But please follow the following guideline:


To make it short: ALWAYS USE YOUR COMMON SENSE IF POSTING!
If you don't have common sense, don't post.


More specifically:

For new threads:


a) Good, meaningful title:
The title has to say what the problem is about in best way possible.
If that title occured already, it's definitely bad. And contest names aren't good either.
That's in fact a requirement for being able to search old problems.

Examples:
Bad titles:
- "Hard"/"Medium"/"Easy" (if you find it so cool how hard/easy it is, tell it in the post and use a title that tells us the problem)
- "Number Theory" (hey guy, guess why this forum's named that way¿ and is it the only such problem on earth¿)
- "Fibonacci" (there are millions of Fibonacci problems out there, all posted and named the same...)
- "Chinese TST 2003" (does this say anything about the problem¿)
Good titles:
- "On divisors of a³+2b³+4c³-6abc"
- "Number of solutions to x²+y²=6z²"
- "Fibonacci numbers are never squares"


b) Use search function:
Before posting a "new" problem spend at least two, better five, minutes to look if this problem was posted before. If it was, don't repost it. If you have anything important to say on topic, post it in one of the older threads.
If the thread is locked cause of this, use search function.

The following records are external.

(* ===== verification/DataFrame.v ===== *)
(** * The pandas objects the program calls

    pandas is not part of the repository: this file models, from the
    specification's description of the input collaborator, the operations
    [AnalysisHelper.py] calls on a DataFrame.

    - [Scalar]: what the program needs of a cell value: equality (for
      [unique]), null detection ([isna]) and [str].
    - [Series], [Index], [DataFrame]: a column with its name, dtype tag and
      values; the row index; the table.
    - [unique]: distinct values in order of first appearance, a null
      counted like any other value.
    - [isna_sum]: [series.isna().sum()].
    - [getitem]: [df[name]], a Series when the label is unique.
    - [CorrMatrix] and the interface [Corr] of [DataFrame.corr()]: the
      matrix is square over the numeric columns, in column order. *)

From S2P Require Import Prelude PyString PyFloat.

(** ** Scalars *)

Class Scalar (V : Type) := {
  scalar_eq_dec :: EqDecision V;
  (** [pd.isna(v)] *)
  isna : V → bool;
  (** [str(v)] *)
  str_of : V → string;
  (** all nulls of a column are one value for [unique] *)
  isna_eq : ∀ x y, isna x = true → isna y = true → x = y;
}.

(** Cell values of the scenarios: integers, booleans, strings and NaN. *)
Inductive value : Type :=
| VInt (z : Z)
| VBool (b : bool)
| VStr (s : string)
| VNaN.

#[export] Instance value_eq_dec : EqDecision value.
Proof. solve_decision. Defined.

Definition value_isna (v : value) : bool :=
  match v with VNaN => true | _ => false end.

Definition value_str (v : value) : string :=
  match v with
  | VInt z => str_int z
  | VBool b => str_bool b
  | VStr s => s
  | VNaN => "nan"%string
  end.

#[export, refine] Instance value_scalar : Scalar value :=
  {| isna := value_isna; str_of := value_str |}.
Proof. by intros [] [] ??. Defined.

(** ** Series, index, table *)

Record Series (V : Type) : Type := mkSeries {
  s_name : string;
  s_dtype : string;
  s_values : list V;
}.
Arguments mkSeries {V} _ _ _.
Arguments s_name {V} _.
Arguments s_dtype {V} _.
Arguments s_values {V} _.

#[export] Instance Series_eq_dec `{EqDecision V} : EqDecision (Series V).
Proof. solve_decision. Defined.

(** The row index: a [RangeIndex] has [start], [stop] and [step]; any other
    index has none of these attributes. *)
Inductive Index : Type :=
| RangeIndex (start stop step : Z)
| OtherIndex (len : nat).

Record DataFrame (V : Type) : Type := mkDataFrame {
  df_columns : list (Series V);
  df_index : Index;
}.
Arguments mkDataFrame {V} _ _.
Arguments df_columns {V} _.
Arguments df_index {V} _.

(** [len(range(start, stop, step))]. *)
Definition range_len (start stop step : Z) : Z :=
  if (0 <? step)%Z then
    if (start <? stop)%Z then ((stop - start - 1) `div` step + 1)%Z else 0%Z
  else if (step <? 0)%Z then
    if (stop <? start)%Z then ((start - stop - 1) `div` (- step) + 1)%Z else 0%Z
  else 0%Z.

Definition index_len (ix : Index) : Z :=
  match ix with
  | RangeIndex start stop step => range_len start stop step
  | OtherIndex n => Z.of_nat n
  end.

(** [index.start], [index.stop], [index.step]. *)
Definition index_range (ix : Index) : result (Z * Z * Z) :=
  match ix with
  | RangeIndex start stop step => Ok (start, stop, step)
  | OtherIndex _ => Raise AttributeError
  end.

Section table.
Context {V : Type} `{Scalar V}.

(** [len(df)]. *)
Definition df_len (df : DataFrame V) : Z := index_len (df_index df).

(** [df.columns]. *)
Definition columns (df : DataFrame V) : list string := s_name <$> df_columns df.

(** Every column has one value per row. *)
Definition df_wf (df : DataFrame V) : Prop :=
  Forall (λ s, Z.of_nat (length (s_values s)) = df_len df) (df_columns df).

(** [df[name]] followed by a Series method.  A label that names several
    columns selects a DataFrame, on which [unique] is an [AttributeError];
    a label that names none is a [KeyError]. *)
Definition getitem (df : DataFrame V) (name : string) : result (Series V) :=
  match filter (λ s, s_name s = name) (df_columns df) with
  | [] => Raise KeyError
  | [s] => Ok s
  | _ => Raise AttributeError
  end.

(** [series.isna().sum()]. *)
Definition isna_sum (s : Series V) : Z :=
  Z.of_nat (length (filter (λ v, isna v = true) (s_values s))).

(** [series.unique()]: distinct values in order of first appearance. *)
Fixpoint unique_from (seen : list V) (l : list V) : list V :=
  match l with
  | [] => []
  | x :: l' =>
      if decide (x ∈ seen) then unique_from seen l'
      else x :: unique_from (x :: seen) l'
  end.

Definition unique (l : list V) : list V := unique_from [] l.

End table.

(** ** Correlation matrix *)

Record CorrMatrix : Type := mkCorr {
  cm_labels : list string;
  cm_rows : list (list float);
}.

(** [len(corr)]: the number of rows. *)
Definition cm_len (c : CorrMatrix) : Z := Z.of_nat (length (cm_rows c)).

(** [corr.iloc[i][j]]. *)
Definition cm_iloc (c : CorrMatrix) (i j : nat) : result float :=
  row ← list_get (cm_rows c) i; list_get row j.

(** A square matrix with one label per row. *)
Definition cm_square (c : CorrMatrix) : Prop :=
  length (cm_rows c) = length (cm_labels c) ∧
  Forall (λ row, length row = length (cm_labels c)) (cm_rows c).

(** [df.corr()]: a square matrix over the numeric columns, labelled by
    their names in column order. *)
Class Corr (V : Type) := {
  numeric : Series V → bool;
  df_corr : DataFrame V → CorrMatrix;
  df_corr_labels : ∀ df,
    cm_labels (df_corr df) = s_name <$> filter (λ s, numeric s = true) (df_columns df);
  df_corr_square : ∀ df, cm_square (df_corr df);
}.

(** ** Lemmas on [unique] *)

Section unique.
Context {V : Type} `{Scalar V}.
Implicit Types (l seen : list V) (x : V).

Lemma elem_of_unique_from seen l x :
  x ∈ unique_from seen l ↔ x ∈ l ∧ x ∉ seen.
Proof.
  revert seen. induction l as [|y l IH]; intros seen; simpl.
  { rewrite !elem_of_nil. tauto. }
  destruct (decide (y ∈ seen)) as [Hy|Hy].
  - rewrite IH, elem_of_cons. split; [tauto|]. intros [[->|?] ?]; tauto.
  - rewrite !elem_of_cons, IH, elem_of_cons.
    split; [intros [->|[? ?]]; tauto|]. destruct (decide (x = y)); tauto.
Qed.

Lemma NoDup_unique_from seen l : NoDup (unique_from seen l).
Proof.
  revert seen. induction l as [|y l IH]; intros seen; simpl; [constructor|].
  destruct (decide (y ∈ seen)); [apply IH|].
  constructor; [|apply IH]. rewrite elem_of_unique_from, elem_of_cons. tauto.
Qed.

Lemma unique_from_sublist seen l : sublist (unique_from seen l) l.
Proof.
  revert seen. induction l as [|y l IH]; intros seen; simpl; [constructor|].
  destruct (decide (y ∈ seen)); [apply sublist_cons|apply sublist_skip]; apply IH.
Qed.

Lemma elem_of_unique l x : x ∈ unique l ↔ x ∈ l.
Proof. unfold unique. rewrite elem_of_unique_from, elem_of_nil. tauto. Qed.

Lemma NoDup_unique l : NoDup (unique l).
Proof. apply NoDup_unique_from. Qed.

Lemma unique_sublist l : sublist (unique l) l.
Proof. apply unique_from_sublist. Qed.

Lemma unique_length_le l : length (unique l) ≤ length l.
Proof. apply sublist_length, unique_sublist. Qed.

Lemma unique_nil_iff l : unique l = [] ↔ l = [].
Proof.
  split; [|by intros ->]. destruct l as [|x l]; [done|]. intros Hu.
  assert (x ∈ unique (x :: l)) as Hin by (apply elem_of_unique; left).
  rewrite Hu in Hin. by apply elem_of_nil in Hin.
Qed.

Lemma unique_from_NoDup seen l :
  NoDup l → (∀ x, x ∈ l → x ∉ seen) → unique_from seen l = l.
Proof.
  revert seen. induction l as [|y l IH]; intros seen Hnd Hdisj; simpl; [done|].
  apply NoDup_cons in Hnd as [Hy Hnd].
  rewrite decide_False by (apply Hdisj; left). f_equal. apply IH; [done|].
  intros x Hx [->|?]%elem_of_cons; [done|]. by apply (Hdisj x); [right|].
Qed.

Lemma unique_NoDup l : NoDup l → unique l = l.
Proof. intros. apply unique_from_NoDup; [done|]. intros ? _. apply not_elem_of_nil. Qed.

Lemma unique_idemp l : unique (unique l) = unique l.
Proof. apply unique_NoDup, NoDup_unique. Qed.

(** At most one of the distinct values is a null. *)
Lemma unique_nulls_le_1 l : length (filter (λ v, isna v = true) (unique l)) ≤ 1.
Proof.
  pose proof (NoDup_unique l) as Hnd. revert Hnd. generalize (unique l). clear l.
  intros l Hnd. destruct (filter _ l) as [|a [|b t]] eqn:E; simpl; [lia|lia|exfalso].
  assert (NoDup (a :: b :: t)) as Hnd' by (rewrite <-E; by apply NoDup_filter).
  assert (a ∈ filter (λ v, isna v = true) l) as [Ha _]%list_elem_of_filter
    by (rewrite E; left).
  assert (b ∈ filter (λ v, isna v = true) l) as [Hb _]%list_elem_of_filter
    by (rewrite E; right; left).
  rewrite (isna_eq a b Ha Hb) in Hnd'. apply NoDup_cons in Hnd' as [Hin _].
  apply Hin. left.
Qed.

(** [unique] and the selection of the values that pass a test commute. *)
Lemma unique_from_filter (P : V → Prop) `{∀ x, Decision (P x)} seen l :
  filter P (unique_from seen l) = unique_from (filter P seen) (filter P l).
Proof.
  revert seen. induction l as [|x l IH]; intros seen; [done|]. simpl.
  destruct (decide (P x)) as [Hx|Hx].
  - rewrite filter_cons_True by done. simpl.
    destruct (decide (x ∈ seen)) as [Hin|Hin].
    + rewrite decide_True by (by apply list_elem_of_filter). apply IH.
    + rewrite decide_False by (by intros [_ ?]%list_elem_of_filter).
      by rewrite filter_cons_True, IH, filter_cons_True.
  - rewrite filter_cons_False by done.
    destruct (decide (x ∈ seen)); [apply IH|].
    by rewrite filter_cons_False, IH, filter_cons_False.
Qed.

Lemma unique_filter (P : V → Prop) `{∀ x, Decision (P x)} l :
  filter P (unique l) = unique (filter P l).
Proof. apply unique_from_filter. Qed.

(** A list splits into the nulls and the other values. *)
Lemma length_filter_isna l :
  length l = length (filter (λ v, isna v = false) l) + length (filter (λ v, isna v = true) l).
Proof.
  induction l as [|x l IH]; [done|]. destruct (isna x) eqn:Hx.
  - rewrite filter_cons_False, filter_cons_True by congruence. simpl. lia.
  - rewrite filter_cons_True, filter_cons_False by congruence. simpl. lia.
Qed.

(** The distinct values are the distinct values that are no nulls, and
    one more when the list holds a null: [unique] keeps NaN as a value. *)
Lemma unique_length_nulls l :
  length (unique l) =
  length (unique (filter (λ v, isna v = false) l)) +
  (if decide (filter (λ v, isna v = true) l = []) then 0 else 1).
Proof.
  rewrite (length_filter_isna (unique l)), unique_filter. f_equal.
  rewrite unique_filter. pose proof (unique_nulls_le_1 l) as Hle.
  rewrite unique_filter in Hle. case_decide as Hnil; [by rewrite Hnil|].
  destruct (unique (filter _ l)) as [|x u] eqn:Hu; [destruct Hnil; by apply unique_nil_iff|].
  simpl in *. lia.
Qed.

End unique.

(** ** Lemmas on tables and matrices *)

Section table_lemmas.
Context {V : Type} `{Scalar V}.
Implicit Types (df : DataFrame V) (s : Series V).

Lemma columns_length df : length (columns df) = length (df_columns df).
Proof. apply length_fmap. Qed.

Lemma columns_lookup df i :
  columns df !! i = s_name <$> df_columns df !! i.
Proof. apply list_lookup_fmap. Qed.

Lemma isna_sum_bounds s : (0 ≤ isna_sum s ≤ Z.of_nat (length (s_values s)))%Z.
Proof. unfold isna_sum. pose proof (length_filter (λ v, isna v = true) (s_values s)). lia. Qed.

(** With distinct labels, [df[name]] is the column of that name. *)
Lemma getitem_NoDup df i s :
  NoDup (columns df) → df_columns df !! i = Some s → getitem df (s_name s) = Ok s.
Proof.
  unfold getitem, columns. intros Hnd Hi.
  apply list_elem_of_split_length in Hi as (l1 & l2 & Heq & _).
  rewrite Heq in *. rewrite fmap_app, fmap_cons in Hnd.
  apply NoDup_app in Hnd as (_ & Hl1 & [Hl2 _]%NoDup_cons).
  rewrite filter_app, filter_cons_True by done.
  rewrite (filter_nil_Forall _ l1), (filter_nil_Forall _ l2); [done|..].
  - apply Forall_forall. intros s' Hs' Hname. apply Hl2.
    rewrite <-Hname. by apply list_elem_of_fmap_2.
  - apply Forall_forall. intros s' Hs' Hname. apply (Hl1 (s_name s)); [|left].
    rewrite <-Hname. by apply list_elem_of_fmap_2.
Qed.

(** A selection that is a Series is a column of the table, with the label
    asked for. *)
Lemma getitem_Ok df name s :
  getitem df name = Ok s → s ∈ df_columns df ∧ s_name s = name.
Proof.
  unfold getitem. intros Hget.
  destruct (filter _ (df_columns df)) as [|s' [|??]] eqn:E; simplify_eq.
  assert (s ∈ filter (λ s0, s_name s0 = name) (df_columns df)) as Hin
    by (rewrite E; left).
  by apply list_elem_of_filter in Hin as [? ?].
Qed.

(** A column selected by its own label is itself, unless the label is
    shared. *)
Lemma getitem_own df s :
  s ∈ df_columns df →
  getitem df (s_name s) = Ok s ∨ getitem df (s_name s) = Raise AttributeError.
Proof.
  intros Hin. unfold getitem.
  assert (s ∈ filter (λ s0, s_name s0 = s_name s) (df_columns df)) as Hf
    by by apply list_elem_of_filter.
  destruct (filter _ _) as [|s' [|??]]; [by apply elem_of_nil in Hf| |by right].
  left. apply list_elem_of_singleton in Hf. by subst.
Qed.

Lemma getitem_all_Ok_NoDup df :
  Forall (λ s, getitem df (s_name s) = Ok s) (df_columns df) ↔ NoDup (columns df).
Proof.
  split.
  - intros Hall. apply NoDup_alt. intros i j nm Hi Hj.
    rewrite columns_lookup, fmap_Some in Hi, Hj.
    destruct Hi as (si & Hi & ->), Hj as (sj & Hj & Hn).
    rewrite Forall_forall in Hall.
    pose proof (Hall si (list_elem_of_lookup_2 _ _ _ Hi)) as Hg. unfold getitem in Hg.
    destruct (filter _ _) as [|x [|??]] eqn:E; simplify_eq.
    by eapply (filter_singleton_lookup_inj _ _ _ i j si sj E).
  - intros Hnd. apply Forall_forall. intros s [i Hi]%list_elem_of_lookup.
    by eapply getitem_NoDup.
Qed.

(** Without distinct labels, some column is the first whose selection is
    not a Series. *)
Lemma getitem_first_failure df :
  ¬ NoDup (columns df) →
  ∃ cs1 s cs2, df_columns df = cs1 ++ s :: cs2 ∧
    Forall (λ s', getitem df (s_name s') = Ok s') cs1 ∧
    getitem df (s_name s) = Raise AttributeError.
Proof.
  intros Hnd.
  destruct (Forall_or_first_failure (λ s, getitem df (s_name s) = Ok s) (df_columns df))
    as [Hall|(cs1 & s & cs2 & Heq & Hcs1 & Hs)].
  { by apply getitem_all_Ok_NoDup in Hall. }
  exists cs1, s, cs2. split; [done|]. split; [done|].
  destruct (getitem_own df s) as [|]; [|done|done].
  rewrite Heq. apply elem_of_app. right. left.
Qed.

Lemma cm_iloc_Ok (c : CorrMatrix) i j :
  cm_square c → i < length (cm_rows c) → j < length (cm_rows c) →
  is_Ok (cm_iloc c i j).
Proof.
  intros [Hlen Hrows] Hi Hj. unfold cm_iloc.
  destruct (lookup_lt_is_Some_2 _ _ Hi) as [row Hrow].
  rewrite (proj2 (list_get_Ok _ _ _) Hrow). simpl.
  apply list_get_lt. rewrite Forall_forall in Hrows.
  rewrite (Hrows row) by by eapply list_elem_of_lookup_2. lia.
Qed.

End table_lemmas.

Update (by Amir Hossein). The best way to search for two keywords in AoPS is to input
[code]+"first keyword" +"second keyword"[/code]
so that any post containing both strings "first word" and "second form".


c) Good problem statement:
Some recent really bad post was:
[quote]$lim_{n\to 1}^{+\infty}\frac{1}{n}-lnn$[/quote]
It contains no question and no answer.
If you do this, too, you are on the best way to get your thread deleted. Write everything clearly, define where your variables come from (and define the "natural" numbers if used). Additionally read your post at least twice before submitting. After you sent it, read it again and use the Edit-Button if necessary to correct errors.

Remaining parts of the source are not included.